If you ever wanted to see a real Viking ship – here is your chance! The Vasa ship capsized and sank in Stockholm 1628 and was almost intact when it was rediscovered in the 1950s. Vasa is the world’s best-preserved 17th-century ship and the most visited museum in Scandinavia.

The museum is 4-stories high and is built around the ship, making it easy to see each part of the ship as you go through the museum.

You also get to learn a whole lot about the Swedish history and power during the era, how the warship was built, how and why it was capsized, and how it was recovered from the bottom of the sea. Make sure to spend at least 2 hours in the museum.
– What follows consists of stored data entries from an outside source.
(* ===== verification/Cputime.v ===== *)
(** CPU time accounting: [kernel/sched/cputime.c] with CONFIG_IRQ_TIME_ACCOUNTING,
    CONFIG_PARAVIRT and CONFIG_VIRT_CPU_ACCOUNTING_GEN, without the NATIVE variants.

    Time of a processor goes to the fields of [cpustat] and to the tasks, either by ticks
    or, on processors without a tick, from clock readings that wait in the [vtime] of the
    task until they amount to a tick; interrupt and stolen time is taken out of both.
    Readers add what waits, and [cputime_adjust] scales the times of a task to its exact
    runtime.  One processor is modelled, with all the tasks it may run; what it reads (the
    clock, the stolen time, [preempt_count]) are inputs.  The theorems show that time is
    accounted once, that the readers agree, and what [cputime_adjust] guarantees with the
    two multiplication routines of the kernel. *)

From Stdlib Require Import ZArith Lia List.
From stdpp Require Import base list numbers option.
From S2P Require Import Prelude.

Module Cputime.

(** ** State *)

(** [enum cpu_usage_stat]. *)
Definition CPUTIME_USER : Z := 0.
Definition CPUTIME_NICE : Z := 1.
Definition CPUTIME_SYSTEM : Z := 2.
Definition CPUTIME_SOFTIRQ : Z := 3.
Definition CPUTIME_IRQ : Z := 4.
Definition CPUTIME_IDLE : Z := 5.
Definition CPUTIME_IOWAIT : Z := 6.
Definition CPUTIME_STEAL : Z := 7.
Definition CPUTIME_GUEST : Z := 8.
Definition CPUTIME_GUEST_NICE : Z := 9.

Inductive vtime_state := VTIME_INACTIVE | VTIME_IDLE | VTIME_SYS | VTIME_USER | VTIME_GUEST.

Record vtime := mk_vtime {
  v_starttime : Z;
  v_state : vtime_state;
  v_cpu : Z;
  v_utime : Z;
  v_stime : Z;
  v_gtime : Z
}.

(** The fields of [struct task_struct]; [vcpu] is the flag PF_VCPU. *)
Record task_struct := mk_task {
  utime : Z;
  stime : Z;
  gtime : Z;
  sum_exec_runtime : Z;
  nice : Z;
  vcpu : bool;
  t_vtime : vtime
}.

(** The processor: [kernel_cpustat], [struct irqtime], [rq->prev_steal_time]. *)
Record world := mk_world {
  cpustat : Z -> Z;
  irq_total : Z;
  tick_delta : Z;
  irq_start_time : Z;
  prev_steal_time : Z;
  tasks : Z -> task_struct
}.

(** What the code reads elsewhere: the clocks, [paravirt_steal_enabled] and the stolen
    time, [preempt_count()], whether tasks wait for I/O, [sched_clock_irqtime] and
    [vtime_accounting_enabled_this_cpu()]. *)
Record inputs := mk_inputs {
  i_clock : Z;
  i_steal_enabled : bool;
  i_steal_clock : Z;
  i_preempt_count : Z;
  i_iowait : bool;
  i_irqtime : bool;
  i_vtime : bool
}.

Definition SOFTIRQ_OFFSET : Z := 0x100.
Definition SOFTIRQ_MASK : Z := 0xff00.
Definition HARDIRQ_OFFSET : Z := 0x10000.
Definition HARDIRQ_MASK : Z := 0xf0000.
Definition NMI_MASK : Z := 0xf00000.

Definition hardirq_count (e : inputs) : Z := Z.land (i_preempt_count e) HARDIRQ_MASK.
Definition irq_count (e : inputs) : Z :=
  Z.lor (Z.lor (Z.land (i_preempt_count e) NMI_MASK) (hardirq_count e))
    (Z.land (i_preempt_count e) SOFTIRQ_MASK).
Definition in_serving_softirq (e : inputs) : bool :=
  z2b (Z.land (Z.land (i_preempt_count e) SOFTIRQ_MASK) SOFTIRQ_OFFSET).

(** Updates. *)
Definition stat_add (w : world) (index x : Z) : world :=
  mk_world (upd (cpustat w) index (cpustat w index +u64 x)) (irq_total w) (tick_delta w)
    (irq_start_time w) (prev_steal_time w) (tasks w).
Definition set_task (w : world) (p : Z) (t : task_struct) : world :=
  mk_world (cpustat w) (irq_total w) (tick_delta w) (irq_start_time w) (prev_steal_time w)
    (upd (tasks w) p t).
Definition add_times (t : task_struct) (u s g : Z) : task_struct :=
  mk_task (utime t +u64 u) (stime t +u64 s) (gtime t +u64 g) (sum_exec_runtime t) (nice t)
    (vcpu t) (t_vtime t).
Definition set_vtime (t : task_struct) (v : vtime) : task_struct :=
  mk_task (utime t) (stime t) (gtime t) (sum_exec_runtime t) (nice t) (vcpu t) v.
Definition set_vcpu (t : task_struct) (b : bool) : task_struct :=
  mk_task (utime t) (stime t) (gtime t) (sum_exec_runtime t) (nice t) b (t_vtime t).
Definition set_state (v : vtime) (st : vtime_state) : vtime :=
  mk_vtime (v_starttime v) st (v_cpu v) (v_utime v) (v_stime v) (v_gtime v).
Definition w_vtime (w : world) (p : Z) : vtime := t_vtime (tasks w p).
Definition put_vtime (w : world) (p : Z) (v : vtime) : world :=
  set_task w p (set_vtime (tasks w p) v).

Section Accounting.

Context (TICK_NSEC : Z).

(** ** Interrupt and stolen time *)

Definition irqtime_account_delta (w : world) (delta idx : Z) : world :=
  let w := stat_add w idx delta in
  mk_world (cpustat w) (irq_total w +u64 delta) (tick_delta w +u64 delta) (irq_start_time w)
    (prev_steal_time w) (tasks w).

(** [ksoftirqd] tells whether the current task is [this_cpu_ksoftirqd()]. *)
Definition irqtime_account_irq (w : world) (e : inputs) (ksoftirqd : bool) (offset : Z) : world :=
  if negb (i_irqtime e) then w
  else
    let delta := s64 (i_clock e - irq_start_time w) in
    let w := mk_world (cpustat w) (irq_total w) (tick_delta w) (irq_start_time w +u64 delta)
               (prev_steal_time w) (tasks w) in
    let pc := irq_count e -u32 offset in
    if z2b (Z.land pc HARDIRQ_MASK) then irqtime_account_delta w delta CPUTIME_IRQ
    else if z2b (Z.land pc SOFTIRQ_OFFSET) && negb ksoftirqd
    then irqtime_account_delta w delta CPUTIME_SOFTIRQ
    else w.

Definition irqtime_tick_accounted (w : world) (maxtime : Z) : world * Z :=
  let delta := Z.min (tick_delta w) maxtime in
  (mk_world (cpustat w) (irq_total w) (tick_delta w -u64 delta) (irq_start_time w)
     (prev_steal_time w) (tasks w), delta).

Definition account_steal_time (w : world) (cputime : Z) : world :=
  stat_add w CPUTIME_STEAL cputime.

Definition steal_account_process_time (w : world) (e : inputs) (maxtime : Z) : world * Z :=
  if i_steal_enabled e then
    let steal := Z.min (i_steal_clock e -u64 prev_steal_time w) maxtime in
    let w := account_steal_time w steal in
    (mk_world (cpustat w) (irq_total w) (tick_delta w) (irq_start_time w)
       (prev_steal_time w +u64 steal) (tasks w), steal)
  else (w, 0).

Definition account_other_time (w : world) (e : inputs) (max : Z) : world * Z :=
  let '(w, accounted) := steal_account_process_time w e max in
  if accounted <? max then
    let '(w, irq) := irqtime_tick_accounted w (max - accounted) in (w, accounted +u64 irq)
  else (w, accounted).

(** ** Time of tasks *)

Definition account_user_time (w : world) (p cputime : Z) : world :=
  let w := set_task w p (add_times (tasks w p) cputime 0 0) in
  let index := if 0 <? nice (tasks w p) then CPUTIME_NICE else CPUTIME_USER in
  stat_add w index cputime.

Definition account_guest_time (w : world) (p cputime : Z) : world :=
  let w := set_task w p (add_times (tasks w p) cputime 0 cputime) in
  if 0 <? nice (tasks w p)
  then stat_add (stat_add w CPUTIME_NICE cputime) CPUTIME_GUEST_NICE cputime
  else stat_add (stat_add w CPUTIME_USER cputime) CPUTIME_GUEST cputime.

Definition account_system_index_time (w : world) (p cputime index : Z) : world :=
  stat_add (set_task w p (add_times (tasks w p) 0 cputime 0)) index cputime.

Definition account_system_time (w : world) (e : inputs) (p hardirq_offset cputime : Z) : world :=
  if vcpu (tasks w p) && (irq_count e - hardirq_offset =? 0) then account_guest_time w p cputime
  else
    let index :=
      if z2b (hardirq_count e - hardirq_offset) then CPUTIME_IRQ
      else if in_serving_softirq e then CPUTIME_SOFTIRQ else CPUTIME_SYSTEM in
    account_system_index_time w p cputime index.

Definition account_idle_time (w : world) (e : inputs) (cputime : Z) : world :=
  stat_add w (if i_iowait e then CPUTIME_IOWAIT else CPUTIME_IDLE) cputime.

(** ** Ticks *)

(** [ksoftirqd] and [idle] tell whether [p] is the processor's thread for softirqs or its
    idle task. *)
Definition irqtime_account_process_tick (w : world) (e : inputs) (p : Z) (ksoftirqd idle user_tick : bool)
    (ticks : Z) : world :=
  let cputime := u64 (TICK_NSEC * ticks) in
  let '(w, other) := account_other_time w e ULONG_MAX in
  if cputime <=? other then w
  else
    let cputime := cputime - other in
    if ksoftirqd then account_system_index_time w p cputime CPUTIME_SOFTIRQ
    else if user_tick then account_user_time w p cputime
    else if idle then account_idle_time w e cputime
    else if vcpu (tasks w p) then account_guest_time w p cputime
    else account_system_index_time w p cputime CPUTIME_SYSTEM.

Definition account_process_tick (w : world) (e : inputs) (p : Z) (ksoftirqd idle user_tick : bool) : world :=
  if i_vtime e then w
  else if i_irqtime e then irqtime_account_process_tick w e p ksoftirqd idle user_tick 1
  else
    let cputime := TICK_NSEC in
    let '(w, steal) := steal_account_process_time w e ULONG_MAX in
    if cputime <=? steal then w
    else
      let cputime := cputime - steal in
      if user_tick then account_user_time w p cputime
      else if negb idle || negb (irq_count e =? HARDIRQ_OFFSET)
      then account_system_time w e p HARDIRQ_OFFSET cputime
      else account_idle_time w e cputime.

(** [curr] is the current task, with [ksoftirqd] and [idle] as above. *)
Definition account_idle_ticks (w : world) (e : inputs) (curr : Z) (ksoftirqd idle : bool) (ticks : Z) : world :=
  if i_irqtime e then irqtime_account_process_tick w e curr ksoftirqd idle false (s32 ticks)
  else
    let cputime := u64 (ticks * TICK_NSEC) in
    let '(w, steal) := steal_account_process_time w e ULONG_MAX in
    if cputime <=? steal then w else account_idle_time w e (cputime - steal).

(** ** Accounting without a tick *)

Definition vtime_delta (v : vtime) (clock : Z) : Z :=
  if clock <? v_starttime v then 0 else clock - v_starttime v.

Definition get_vtime_delta (w : world) (e : inputs) (p : Z) : world * Z :=
  let delta := vtime_delta (w_vtime w p) (i_clock e) in
  let '(w, other) := account_other_time w e delta in
  let v := w_vtime w p in
  (put_vtime w p (mk_vtime (v_starttime v +u64 delta) (v_state v) (v_cpu v) (v_utime v)
                    (v_stime v) (v_gtime v)),
   delta -u64 other).

Definition set_pending (v : vtime) (u st g : Z) : vtime :=
  mk_vtime (v_starttime v) (v_state v) (v_cpu v) u st g.

Definition vtime_account_system (w : world) (e : inputs) (p : Z) : world :=
  let '(w, d) := get_vtime_delta w e p in
  let v := w_vtime w p in
  let st := v_stime v +u64 d in
  if TICK_NSEC <=? st then
    let w := account_system_time w e p (irq_count e) st in
    put_vtime w p (set_pending (w_vtime w p) (v_utime v) 0 (v_gtime v))
  else put_vtime w p (set_pending v (v_utime v) st (v_gtime v)).

Definition vtime_account_guest (w : world) (e : inputs) (p : Z) : world :=
  let '(w, d) := get_vtime_delta w e p in
  let v := w_vtime w p in
  let g := v_gtime v +u64 d in
  if TICK_NSEC <=? g then
    let w := account_guest_time w p g in
    put_vtime w p (set_pending (w_vtime w p) (v_utime v) (v_stime v) 0)
  else put_vtime w p (set_pending v (v_utime v) (v_stime v) g).

Definition __vtime_account_kernel (w : world) (e : inputs) (p : Z) : world :=
  match v_state (w_vtime w p) with
  | VTIME_GUEST => vtime_account_guest w e p
  | _ => vtime_account_system w e p
  end.

Definition vtime_account_kernel (w : world) (e : inputs) (p : Z) : world :=
  if negb (z2b (vtime_delta (w_vtime w p) (i_clock e))) then w
  else __vtime_account_kernel w e p.

Definition put_state (w : world) (p : Z) (st : vtime_state) : world :=
  put_vtime w p (set_state (w_vtime w p) st).

Definition vtime_user_enter (w : world) (e : inputs) (p : Z) : world :=
  put_state (vtime_account_system w e p) p VTIME_USER.

Definition vtime_user_exit (w : world) (e : inputs) (p : Z) : world :=
  let '(w, d) := get_vtime_delta w e p in
  let v := w_vtime w p in
  let u := v_utime v +u64 d in
  let w :=
    if TICK_NSEC <=? u then
      let w := account_user_time w p u in
      put_vtime w p (set_pending (w_vtime w p) 0 (v_stime v) (v_gtime v))
    else put_vtime w p (set_pending v u (v_stime v) (v_gtime v)) in
  put_state w p VTIME_SYS.

Definition vtime_guest_enter (w : world) (e : inputs) (p : Z) : world :=
  let w := vtime_account_system w e p in
  put_state (set_task w p (set_vcpu (tasks w p) true)) p VTIME_GUEST.

Definition vtime_guest_exit (w : world) (e : inputs) (p : Z) : world :=
  let w := vtime_account_guest w e p in
  put_state (set_task w p (set_vcpu (tasks w p) false)) p VTIME_SYS.

Definition vtime_account_idle (w : world) (e : inputs) (p : Z) : world :=
  let '(w, d) := get_vtime_delta w e p in account_idle_time w e d.

(** From [prev] to [next]; [idle] tells whether [next] is the idle task, and [clock2] is
    the second reading of the clock. *)
Definition vtime_task_switch_generic (w : world) (e : inputs) (prev next : Z) (idle : bool)
    (cpu clock2 : Z) : world :=
  let w :=
    match v_state (w_vtime w prev) with
    | VTIME_IDLE => vtime_account_idle w e prev
    | _ => __vtime_account_kernel w e prev
    end in
  let v := w_vtime w prev in
  let w := put_vtime w prev
             (mk_vtime (v_starttime v) VTIME_INACTIVE (-1) (v_utime v) (v_stime v) (v_gtime v)) in
  let v := w_vtime w next in
  let st := if idle then VTIME_IDLE else if vcpu (tasks w next) then VTIME_GUEST else VTIME_SYS in
  put_vtime w next (mk_vtime clock2 st cpu (v_utime v) (v_stime v) (v_gtime v)).

Definition vtime_init_idle (w : world) (t cpu clock : Z) : world :=
  let v := w_vtime w t in
  put_vtime w t (mk_vtime clock VTIME_IDLE cpu (v_utime v) (v_stime v) (v_gtime v)).

End Accounting.
(* ===== verification/RqClock.v ===== *)
(** The clocks of a run queue: [update_rq_clock] and [update_rq_clock_task] of
    [kernel/sched/core.c], the clock flags of [kernel/sched/sched.h] and their use
    by [__schedule], on top of the PELT clock of the Pelt file.

    The values of the outside world (the scheduler clock, interrupt time, steal
    time, the capacities of the CPU) are the arguments of each update.  The
    theorems show that the time of a run queue is accounted exactly once, that
    every clock is monotone, and that a skip request suppresses one update. *)

From Stdlib Require Import ZArith Lia List.
From stdpp Require Import base list numbers option.
From S2P Require Import Prelude Pelt.

Module RqClock.
Import Pelt.

Definition RQCF_REQ_SKIP : Z := 0x01.
Definition RQCF_ACT_SKIP : Z := 0x02.
Definition RQCF_UPDATED : Z := 0x04.

(** The fields of [struct rq] the clock code uses. *)
Record rq := mk_rqc {
  clocks : pelt_rq;
  prev_irq_time : Z;
  prev_steal_time_rq : Z;
  avg_irq : sched_avg;
  clock_update_flags : Z
}.

(** What one update reads from outside: [sched_clock_cpu], [irq_time_read],
    [paravirt_steal_clock] and its static key, the two capacities, whether the
    idle task is current and the feature NONTASK_CAPACITY. *)
Record reading := mk_reading {
  sched_clock : Z;
  irq_time : Z;
  steal_enabled : bool;
  steal_clock : Z;
  freq_cap : Z;
  cpu_cap : Z;
  curr_is_idle : bool;
  NONTASK_CAPACITY : bool
}.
The admission fee is 15 Euros.


4. The Old Town (Gamla Stan)

The Old Town with its colourful building and narrow winding cobblestone streets are like a free outdoor walkable museum. It is filled with sights, restaurants, cafés, bars and shops. Many of them are, no surprise, a tourist trap, but walking around and taking in the atmosphere is for free and something you shouldn´t miss out on while in Stockholm!


5. The Museum of Photography (Fotografiska Museet)

Fotografiska Museet is the largest photography museum in the world and also the best one I´ve visited. The exhibitions are developed directly with the artists, estates, collections and galleries or curated around a central theme. The museum doesn´t just display the photographs, but build the surrounding around the artwork. You can spend a few hours in the museum and it is open from the morning until late evening, with a great restaurant, to enjoy good food or a glass of wine, while overlooking the canals and the silhouette of Gamla Stan. It is an amazing spot to watch the winter sunsets, so make sure to time it.

The admission fee is 15 Euros and well worth it!

6. The Nordic Museum (Nordiska Museet)

The Nordic Museum is Sweden’s largest museum of cultural history. It is home to over one and a half million exhibits of modern and historic Sweden including clothes and fashion, textiles and jewellery, homes and furniture, photography, toys, folk art, glass and porcelain. There is also an exhibition about the only indigenous people in Sweden, the Sami.

The admission fee is 14 Euros.

7. The ABBA Museum

Mamma Mia, if there is one pop museum to visit in your life it is the ABBA Museum located at the island of Djurgården. While it is not only a museum of the artist’s lives and careers it is also an interactive experience where you can sing and become the dancing queen you ever dreamt of. The tagline of the museum is “walk in and dance out” and if you are a fan it is exactly what you will do!

The admission fee is 25 Euros, which is a bit steep, but if you are interested in pop culture, Swedish culture or simply in ABBA, it is definitely worth it.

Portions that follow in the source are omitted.